За эти два месяца танкисты хорошо отдохнули и отъелись, привели в порядок свои машины. В начале июня их стали посылать на рытьё траншей и строительство оборонительных сооружений, которые возводились между Льговом и станцией Лукашёвка, танкисты делали всё это охотно — разминали тело от долгого уже безделья.
Вместе с военными на устройстве оборонительной полосы работало много жителей Льгова и Лукашёвки, в основном женщины, и однажды Семён кидал землю рядом с худой молчаливой девчонкой, голова и лицо которой чуть не до самых бровей были замотаны чёрным платком. Она работала в одиночестве, ни на кого не обращая внимания, ни с кем не разговаривая, не отвечая на шутки, кидала и кидала землю. По лбу её обильно сочился пот, щипал, видно, глаза, она отворачивалась, какой-то тряпкой протирала их и часто гладила ладонями свои щёки под платком, будто они у неё чесались.
— Ты бы сняла платок-то… Жарища такая, — сказал ей Семён.
Она впервые подняла на него глаза, и Семён ужаснулся: глаза её были старушечьи, усталые и тоскливые до немоты, будто сгоревшие и присыпанные пеплом, в них совсем не проникал солнечный свет, не отражался в них.
Семён, ошеломлённый, застыл недвижимо. Девушка усмехнулась как-то странно, тоже неживой усмешкой.
— Ладно, я сниму…
Она поглядела вправо и влево.
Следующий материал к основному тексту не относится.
(* ===== verification/HandlersSpec.v ===== *)
(** * What the admin handlers promise *)
From S2P Require Import Prelude GoBase Ids Text Calendar Json JsonDecode JsonFacts JsonRoundTrip JsonRecords.
From S2P Require Import Redis Database Queries DatabaseSpec World Policies PolicySpec Projection ProjectionSpec.
From S2P Require Import PolicyJson PolicyService PolicyOutcomes Auth Http Handlers.

(** ** Decoding *)

Lemma json_first_text j : jdepth j ≤ max_depth → json_first (json_text j) = Some (to_val j).
Proof.
  intros Hd. pose proof (json_parse_text j Hd) as Hp. unfold json_parse, json_first in *.
  destruct (parse_value _ _ _) as [[v rest]|]; cbn in *; [|done]. case_bool_decide; congruence.
Qed.

Lemma to_val_object fields :
  to_val (JObj fields) = VObj (map (fun m => (quote_to m.1 EmptyString, to_val m.2)) fields).
Proof. done. Qed.

Section Members.
Context {T : Type} (set : string → jval → T → option T).

Lemma decode_members_None ms : decode_members set ms None = None.
Proof. induction ms as [|m ms IH]; [done|exact IH]. Qed.

Lemma decode_members_step m ms t :
  decode_members set (m :: ms) (Some t) = decode_members set ms (set (fold_name (unquote m.1)) m.2 t).
Proof. done. Qed.

(** What every field keeps, a decoded object has. *)
Lemma decode_members_inv (P : T → Prop) ms t t' :
  (∀ name v t t', P t → set name v t = Some t' → P t') →
  P t → decode_members set ms (Some t) = Some t' → P t'.
Proof.
  intros Hset. revert t. induction ms as [|m ms IH]; intros t Ht; [by intros [= <-]|].
  rewrite decode_members_step. destruct (set _ _ t) as [t1|] eqn:Hs; [|by rewrite decode_members_None].
  apply IH. by eapply Hset.
Qed.

(** One member that is refused is enough. *)
Lemma decode_members_refused m ms t :
  m ∈ ms → (∀ t, set (fold_name (unquote m.1)) m.2 t = None) → decode_members set ms (Some t) = None.
Proof.
  intros Hm Hs. revert t. induction Hm as [m ms|m m' ms Hm IH]; intros t; rewrite decode_members_step.
  - by rewrite Hs, decode_members_None.
  - destruct (set _ _ t) as [t1|]; [by apply IH|apply decode_members_None].
Qed.
End Members.

Section Requests.
Context `{UuidText} `{DecodeErrors}.

Definition decode_policy_request (r : request) : result error createPolicyRequest :=
  decodeJSON zero_createPolicyRequest set_create_policy_field r.

Definition request_fits (q : createPolicyRequest) : Prop :=
  numbers_fit q.(req_Capacity) q.(req_RefillTokens) q.(req_RefillIntervalSeconds).

Lemma decode_int32_fits old v z : in_int32 old → decode_int32 old v = Some z → in_int32 z.
Proof.
  unfold decode_int32. intros Ho. destruct v; try done; [by intros [= <-]|].
  destruct (ParseInt raw); [|done]. case_bool_decide; [|done]. by intros [= <-].
Qed.

(** Whatever the body, the numbers that come out of it are [int32]. *)
Lemma decoded_request_fits r q : decode_policy_request r = Ok q → request_fits q.
Proof.
  unfold decode_policy_request, decodeJSON, decode_first. intros Hd.
  destruct (json_first (Body r)) as [v|]; cbn in Hd; [|done].
  assert (Hz : request_fits zero_createPolicyRequest) by (by repeat split).
  destruct v as [| | | | |ms]; cbn in Hd; try done; [by injection Hd as <-|].
  destruct (decode_members _ _ _) as [q'|] eqn:Hm; [|done]. injection Hd as ->.
  revert Hm. apply decode_members_inv; [|done]. clear. intros name v q q' (Hc & Ht & Hs).
  destruct q as [ty sid route cap tok secs]; cbn in *. unfold set_create_policy_field.
  repeat case_bool_decide; try done;
    match goal with |- context [mbind _ ?d] => destruct d as [x|] eqn:Hx end; cbn; try done;
    intros [= <-]; unfold request_fits, numbers_fit; cbn; eauto using decode_int32_fits.
Qed.

(** The body a client sends for a request. *)
Definition request_json (q : createPolicyRequest) : json :=
  JObj [("scope_type", JStr q.(req_ScopeType));
        ("scope_identifier", encode_pointer JStr q.(req_ScopeIdentifier));
        ("route_pattern", encode_pointer JStr q.(req_RoutePattern));
        ("capacity", JInt q.(req_Capacity)); ("refill_tokens", JInt q.(req_RefillTokens));
        ("refill_interval_seconds", JInt q.(req_RefillIntervalSeconds))].

Definition valid_pointer (p : option string) : Prop := ∀ s, p = Some s → ValidString s = true.

Definition policy_request_names : list string :=
  ["SCOPE_TYPE"; "SCOPE_IDENTIFIER"; "ROUTE_PATTERN"; "CAPACITY"; "REFILL_TOKENS"; "REFILL_INTERVAL_SECONDS"].

Lemma unknown_name name v q : name ∉ policy_request_names → set_create_policy_field name v q = None.
Proof.
  intros Hn. destruct q. unfold set_create_policy_field.
  rewrite !bool_decide_eq_false_2 by (intros ->; apply Hn; by apply (bool_decide_unpack _)). done.
Qed.

Lemma field_string_pointer old p :
  valid_pointer p →
  decode_pointer EmptyString decode_string old (to_val (encode_pointer JStr p)) = Some p.
Proof. intros Hp. apply field_pointer. intros s -> o. split; [by apply field_string, Hp|done]. Qed.

Ltac member field :=
  eapply decode_member;
  [reflexivity|unfold set_create_policy_field, zero_createPolicyRequest; decide_names; field; reflexivity|].

(** C31: what a client means is what the handlers decode.  The JSON of any
    request with UTF-8 text and [int32] numbers decodes to that request, absent
    and null identifiers and patterns included; and an object with a member of
    another name, in whatever letters, is refused. *)
Theorem policy_requests_decode q r :
  ValidString q.(req_ScopeType) = true → valid_pointer q.(req_ScopeIdentifier) →
  valid_pointer q.(req_RoutePattern) → request_fits q →
  (r.(Body) = json_text (request_json q) → decode_policy_request r = Ok q) ∧
  (∀ fields k j, r.(Body) = json_text (JObj fields) → jdepth (JObj fields) ≤ max_depth →
     (k, j) ∈ fields → ValidString k = true → fold_name k ∉ policy_request_names →
     decode_policy_request r = Err (decode_error r.(Body))).
Proof.
  intros Hty Hsid Hroute (Hc & Ht & Hs). split.
  - intros Hb. unfold decode_policy_request, decodeJSON, decode_first. rewrite Hb, json_first_text.
    2: { destruct q as [? [] [] ? ? ?]; done. }
    cbn [mbind option_bind]. destruct q as [ty sid route cap tok secs]; cbn in Hty, Hsid, Hroute, Hc, Ht, Hs.
    assert (Hd : decode_struct zero_createPolicyRequest set_create_policy_field
      (to_val (request_json (mkCreatePolicyRequest ty sid route cap tok secs))) =
      Some (mkCreatePolicyRequest ty sid route cap tok secs)); [|by rewrite Hd].
    unfold request_json. rewrite to_val_object. cbn [decode_struct map fst snd req_ScopeType req_ScopeIdentifier req_RoutePattern
      req_Capacity req_RefillTokens req_RefillIntervalSeconds].
    member ltac:(rewrite field_string by done).
    do 2 member ltac:(rewrite field_string_pointer by done).
    do 3 member ltac:(rewrite field_int32 by done). done.
  - intros fields k j Hb Hd Hk Hv Hn. unfold decode_policy_request, decodeJSON, decode_first.
    rewrite Hb, json_first_text by done. cbn [mbind option_bind to_val decode_struct].
    rewrite (decode_members_refused _ (quote_to k EmptyString, to_val j)); [done| |].
    + apply list_elem_of_fmap. exists (k, j). done.
    + intros t. apply unknown_name. cbn [fst]. rewrite unquote_quote by done. cbn [unquote].
      by rewrite string_app_nil.
Qed.
End Requests.

(** ** Creating a policy over HTTP *)

Lemma validation_is_client_error input e :
  validateCreateInput input = Err e → invalid_policy e = true ∧ errors_Is e ErrPolicyConflict = false.
Proof.
  unfold validateCreateInput, scope_shape.
  repeat first [case_match | progress cbn [res_bind] ]; try discriminate; intros [= <-]; split; reflexivity.
Qed.

Section CreatePolicy.
Context {D : Type} `{RL : RedisLaws D} `{RS : RedisScan D} `{!ScanLaws D} `{UL : UuidLaws} `{DecodeErrors}.
Implicit Types (w : world D).

Definition create_input (q : createPolicyRequest) (sid : option UUID) : CreatePolicyInput :=
  mkCreatePolicyInput q.(req_ScopeType) sid q.(req_RoutePattern) q.(req_Capacity) q.(req_RefillTokens)
    q.(req_RefillIntervalSeconds).

Lemma bad_request_status code msg : status (WriteBadRequest code msg new_writer) = 400.
Proof. by apply status_writeError. Qed.

(** C11: creating a policy over HTTP.  On stores in step, the answer to a body is
    400 with nothing changed when it does not decode, names no UUID or does not
    validate; 409 exactly when the scope already has an active policy (or the
    drawn id is taken) and 400 when it names a key that does not exist, with
    Redis and the policies as they were; otherwise 201 with the stored policy,
    which is then the active one of its scope and the one the request path
    reads.  In every case the stores are left in step. *)
Theorem create_policy_over_http pages r w :
  synced w → db_ok w.(pg) →
  let s := PoliciesHandler_Create (policy_service pages) new_writer r (quiet w) in
  let refused st w' := status s.(s_writer) = st ∧ w'.(redis) = w.(redis) ∧
    w'.(pg).(rate_limit_policies) = w.(pg).(rate_limit_policies) in
  ∃ w', s.(s_net) = quiet w' ∧ s.(s_panicked) = false ∧ synced w' ∧ db_ok w'.(pg) ∧
  match (let? q := decode_policy_request r in
         let? sid := parse_optional_uuid q.(req_ScopeIdentifier) in
         validateCreateInput (create_input q sid)) with
  | Err _ => status s.(s_writer) = 400 ∧ w' = w
  | Ok n =>
      let sc := scope_of_input n in
      let conflict := is_Some (active_policy w.(pg) sc) ∨
                      is_Some (w.(pg).(rate_limit_policies) !! fresh_uuid w.(pg)) in
      let known := references (nullableUUID n.(in_ScopeIdentifier)) w.(pg).(api_keys) in
      (conflict → refused 409 w') ∧ (¬ conflict → known = false → refused 400 w') ∧
      (¬ conflict → known = true → ∃ row,
         row = row_of (fresh_uuid w.(pg)) n true (now_value w.(pg)) (now_value w.(pg)) ∧
         s.(s_writer) = writeJSON StatusCreated (Some (policy_body (policyFromRecord row))) new_writer ∧
         active_policy w'.(pg) sc = Some row ∧
         read_scope sc (quiet w') = (Ok (Some (policyFromRecord row)), quiet w'))
  end.
Proof.
  intros Hsync Hdb s refused. unfold refused, s, PoliciesHandler_Create. clear s refused. fold (decode_policy_request r).
  destruct (decode_policy_request r) as [q|e] eqn:Hq; cbn [res_bind].
  2: { exists w. split_and!; [done..| |done]. apply bad_request_status. }
  destruct (parse_optional_uuid _) as [sid|e]; cbn [res_bind].
  2: { exists w. split_and!; [done..| |done]. apply bad_request_status. }
  fold (create_input q sid).
  assert (Hfit : input_fits (create_input q sid)) by (by eapply decoded_request_fits).
  destruct (Create_outcome pages (create_input q sid) w Hsync Hdb Hfit) as (res & w' & Hc & Hv).
  destruct (Create_keeps _ _ _ _ _ Hsync Hdb Hfit Hc) as (w1 & Hw & Hs' & Hdb').
  injection Hw as <-. rewrite Hc.
  destruct (validateCreateInput _) as [n|e] eqn:Hval.
  2: { destruct Hv as [-> ->]. exists w. split_and!; [done..| |done].
       destruct (validation_is_client_error _ _ Hval) as [Hcl _]. unfold write_create_error. rewrite Hcl.
       apply bad_request_status. }
  cbv zeta in Hv. set (conflict := _ ∨ _) in *. destruct Hv as (Hcf & Hun & Hok & Hsame).
  exists w'. split; [by destruct res|]. split; [by destruct res|]. split; [done|]. split; [done|].
  split_and!.
  - intros Hconf. apply Hcf in Hconf as ->. destruct (Hsame ltac:(by left)) as [Hr Hp].
    split_and!; [|done..]. by apply status_writeError.
  - intros Hconf Hk. rewrite (proj2 Hun (conj Hconf Hk)) in *. destruct (Hsame ltac:(by right)) as [Hr Hp].
    split_and!; [|done..]. by apply status_writeError.
  - intros Hconf Hk. destruct (Hok Hconf Hk) as (row & -> & Ha & -> & Hread). by eexists.
Qed.
End CreatePolicy.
Траншея, которую они рыли, за её спиной круто заворачивала, рядом никого не было. Девушка грязными пальцами развязала на шее платок, сдёрнула его, и Семён почувствовал, как разливается холодок у него в груди. Вся голова девушки была покрыта частыми белыми, как бумажные клочки, плешинами, меж которых торчали пучки светлых, коротко обрезанных волос, а во всю правую щеку пузырём лежал красный безобразный рубец. В платке девушка казалась симпатичной и даже красивой, а сейчас стояла перед ним страшная и обезображенная.
— Это… что же с тобой? — спросил Семён, в чём-то пересиливая себя.
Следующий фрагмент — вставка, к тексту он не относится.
(* ===== verification/ChangesOverHttp.v ===== *)
(** * Changing and retiring policies over HTTP *)
From S2P Require Import Prelude GoBase Ids Text Json JsonDecode Redis Database Queries DatabaseSpec World.
From S2P Require Import Policies PolicySpec Projection ProjectionSpec PolicyJson PolicyService PolicyOutcomes.
From S2P Require Import Auth Http Handlers HandlersSpec.

Section PolicyChanges.
Context {D : Type} `{RL : RedisLaws D} `{RS : RedisScan D} `{!ScanLaws D} `{UL : UuidLaws} `{DecodeErrors}.
Implicit Types (w : world D).

(** What a request that names a policy must be aimed at. *)
Definition names_active r w : Prop :=
  ∀ id row, uuid_Parse (URLParam r "policyID") = Ok id → w.(pg).(rate_limit_policies) !! id = Some row →
    row.(rlp_IsActive) = true.

(** The update a body asks for. *)
Definition decode_update (r : request) : result error UpdatePolicyInput :=
  let? q := decode_policy_request r in
  let? sid := parse_optional_uuid q.(req_ScopeIdentifier) in
  Ok (mkUpdatePolicyInput q.(req_ScopeType) sid q.(req_RoutePattern) q.(req_Capacity) q.(req_RefillTokens)
        q.(req_RefillIntervalSeconds)).

Lemma decode_update_fits r input : decode_update r = Ok input → input_fits (update_input input).
Proof.
  unfold decode_update. destruct (decode_policy_request r) as [q|e] eqn:Hq; cbn [res_bind]; [|done].
  destruct (parse_optional_uuid _) as [sid|e]; cbn [res_bind]; [|done]. intros <-%(inj Ok).
  by eapply decoded_request_fits.
Qed.

(** The handler after its path and body have been read. *)
Lemma Update_handler_decoded pages wr r id n :
  uuid_Parse (URLParam r "policyID") = Ok id →
  PoliciesHandler_Update (policy_service (D := D) pages) wr r n =
  match decode_update r with
  | Err _ => PoliciesHandler_Update (policy_service pages) wr r n
  | Ok input =>
      let '(res, n) := Update (policy_service pages) id input n in
      match res with
      | Err err => reply (write_update_error err wr) n
      | Ok updated => reply (writeJSON StatusOK (Some (policy_body updated)) wr) n
      end
  end.
Proof.
  intros Hid. destruct (decode_update r) as [input|e] eqn:Hd; [|done].
  unfold decode_update in Hd. unfold PoliciesHandler_Update. rewrite Hid. fold (decode_policy_request r).
  destruct (decode_policy_request r) as [q|e]; cbn [res_bind] in Hd; [|done].
  destruct (parse_optional_uuid _) as [sid|e]; cbn [res_bind] in Hd; [|done]. by apply (inj Ok) in Hd as <-.
Qed.

Lemma Update_handler_undecoded pages r id e n :
  uuid_Parse (URLParam r "policyID") = Ok id → decode_update r = Err e →
  ∃ code msg, PoliciesHandler_Update (policy_service (D := D) pages) new_writer r n =
    reply (WriteBadRequest code msg new_writer) n.
Proof.
  intros Hid Hd. unfold decode_update in Hd. unfold PoliciesHandler_Update. rewrite Hid. fold (decode_policy_request r).
  destruct (decode_policy_request r) as [q|e']; cbn [res_bind] in Hd; [|by do 2 eexists].
  destruct (parse_optional_uuid _) as [sid|e']; cbn [res_bind] in Hd; [done|by do 2 eexists].
Qed.

Lemma validation_update_status input e :
  validateCreateInput input = Err e → status (write_update_error e new_writer) = 400.
Proof.
  intros Hv. destruct (validation_is_client_error _ _ Hv) as [Hcl _].
  assert (Hnf : errors_Is e ErrPolicyNotFound = false).
  { revert Hv. unfold validateCreateInput, scope_shape.
    repeat first [case_match | progress cbn [res_bind] ]; try discriminate; intros [= <-]; reflexivity. }
  unfold write_update_error, write_create_error. rewrite Hnf, Hcl. apply bad_request_status.
Qed.

(** C12: changing a policy over HTTP.  On stores in step and aimed at an active
    policy or at none, a request is answered 400 with nothing changed when its
    path or body do not decode or do not validate or name a key that does not
    exist, 404 when there is no such policy, 409 when another policy is active
    for the scope it asks for; otherwise 200 with the stored policy, under its
    id and with its creation time, which is then what the request path reads for
    its scope, while a scope it has left is read as having none.  In every case
    the stores are left in step. *)
Theorem update_policy_over_http pages r w :
  synced w → db_ok w.(pg) → names_active r w →
  let s := PoliciesHandler_Update (policy_service pages) new_writer r (quiet w) in
  let refused st w' := status s.(s_writer) = st ∧ w' = w in
  ∃ w', s.(s_net) = quiet w' ∧ s.(s_panicked) = false ∧ synced w' ∧ db_ok w'.(pg) ∧
  match uuid_Parse (URLParam r "policyID") with
  | Err _ => refused 400 w'
  | Ok id =>
      match decode_update r with
      | Err _ => refused 400 w'
      | Ok input =>
          match w.(pg).(rate_limit_policies) !! id with
          | None => refused 404 w'
          | Some old =>
              match validateCreateInput (update_input input) with
              | Err _ => refused 400 w'
              | Ok n =>
                  let row := row_of id n true old.(rlp_CreatedAt) (now_value w.(pg)) in
                  if update_conflict w.(pg) id n then refused 409 w'
                  else if create_known w.(pg) n then
                    s.(s_writer) = writeJSON StatusOK (Some (policy_body (policyFromRecord row))) new_writer ∧
                    w'.(pg) = put_policy row w.(pg) ∧
                    read_scope (scope_of_input n) (quiet w') = (Ok (Some (policyFromRecord row)), quiet w') ∧
                    (scope_of old ≠ scope_of_input n → read_scope (scope_of old) (quiet w') = (Ok None, quiet w'))
                  else refused 400 w'
              end
          end
      end
  end.
Proof.
  intros Hsync Hdb Haim s refused. unfold refused, s. clear s refused.
  destruct (uuid_Parse _) as [id|e] eqn:Hid.
  2: { exists w. unfold PoliciesHandler_Update. rewrite Hid. split_and!; [done..| |done]. apply bad_request_status. }
  specialize (Haim id). destruct (decode_update r) as [input|e] eqn:Hd.
  2: { destruct (Update_handler_undecoded pages r id e (quiet w) Hid Hd) as (code & msg & ->).
       exists w. split_and!; [done..| |done]. apply bad_request_status. }
  rewrite (Update_handler_decoded pages _ r id) by done. rewrite Hd.
  destruct (Update_outcome pages id input w) as (res & w' & -> & Hs' & Hdb' & Hout);
    [done..|by eapply decode_update_fits|intros row; by apply Haim|].
  exists w'. split; [by destruct res|]. split; [by destruct res|]. do 2 (split; [done|]).
  destruct (rate_limit_policies (pg w) !! id) as [old|]; [|destruct Hout as [-> ->]; split; [by apply status_writeError|done]].
  destruct (validateCreateInput _) as [n|e] eqn:Hv.
  2: { destruct Hout as [-> ->]. split; [by eapply validation_update_status|done]. }
  cbv zeta in *. destruct (update_conflict _ _ _); [destruct Hout as [-> ->]; split; [by apply status_writeError|done]|].
  destruct (create_known _ _); [|destruct Hout as [-> ->]; split; [by apply status_writeError|done]].
  destruct Hout as (-> & Hpg & Hread & Hleft). by split_and!.
Qed.

(** C22: retiring a policy over HTTP.  On stores in step and aimed at an active
    policy or at none, a request is answered 400 when its path names no UUID and
    404 when there is no such policy, with nothing changed; otherwise 200 with
    the policy as it is now, inactive and in its scope, and the request path
    reads no policy there any more.  In every case the stores are left in step. *)
Theorem deactivate_policy_over_http pages r w :
  synced w → db_ok w.(pg) → names_active r w →
  let s := PoliciesHandler_Deactivate (policy_service pages) new_writer r (quiet w) in
  let refused st w' := status s.(s_writer) = st ∧ w' = w in
  ∃ w', s.(s_net) = quiet w' ∧ s.(s_panicked) = false ∧ synced w' ∧ db_ok w'.(pg) ∧
  match uuid_Parse (URLParam r "policyID") with
  | Err _ => refused 400 w'
  | Ok id =>
      match w.(pg).(rate_limit_policies) !! id with
      | None => refused 404 w'
      | Some old => ∃ row,
          row.(rlp_ID) = id ∧ row.(rlp_IsActive) = false ∧ scope_of row = scope_of old ∧
          s.(s_writer) = writeJSON StatusOK (Some (policy_body (policyFromRecord row))) new_writer ∧
          w'.(pg) = put_policy row w.(pg) ∧ read_scope (scope_of old) (quiet w') = (Ok None, quiet w')
      end
  end.
Proof.
  intros Hsync Hdb Haim s refused. unfold refused, s. clear s refused. unfold PoliciesHandler_Deactivate.
  unfold names_active in Haim. destruct (uuid_Parse _) as [id|e] eqn:Hid.
  2: { exists w. split_and!; [done..| |done]. apply bad_request_status. }
  destruct (Deactivate_outcome pages id w Hsync Hdb) as (res & w' & -> & Hs' & Hdb' & Hout);
    [intros row; by apply Haim|].
  exists w'. destruct (rate_limit_policies (pg w) !! id) as [old|].
  - destruct Hout as (row & -> & Hrid & Hact & Hsc & Hpg & Hread). split_and!; [done..|]. by exists row.
  - destruct Hout as [-> ->]. by split_and!.
Qed.
End PolicyChanges.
— А прокажённая я… — И, глянув на застывшего Семёна, ещё раз усмехнулась. — Не бойся, я не заразная. Серной кислотой это я себе голову сожгла.
— Сама?! — удивлённо выдохнул он.
— Сама…
— Зачем?!
Девушка туго замотала опять голову, отвернулась и, кажется, заплакала.
— Сёмка, шабаш, — сказал подошедший Вахромеев, поглядел на девушку, — Строиться кричат.
— Сейчас… Больно ж, должно, это, — сказал Семён, понимая, что говорит не то.
— Под фашиста лечь, что ли, легче?! — зло повернулась девушка, в глазах её впервые блеснуло что-то гневное и живое. — Ступай отсюда! Стройся.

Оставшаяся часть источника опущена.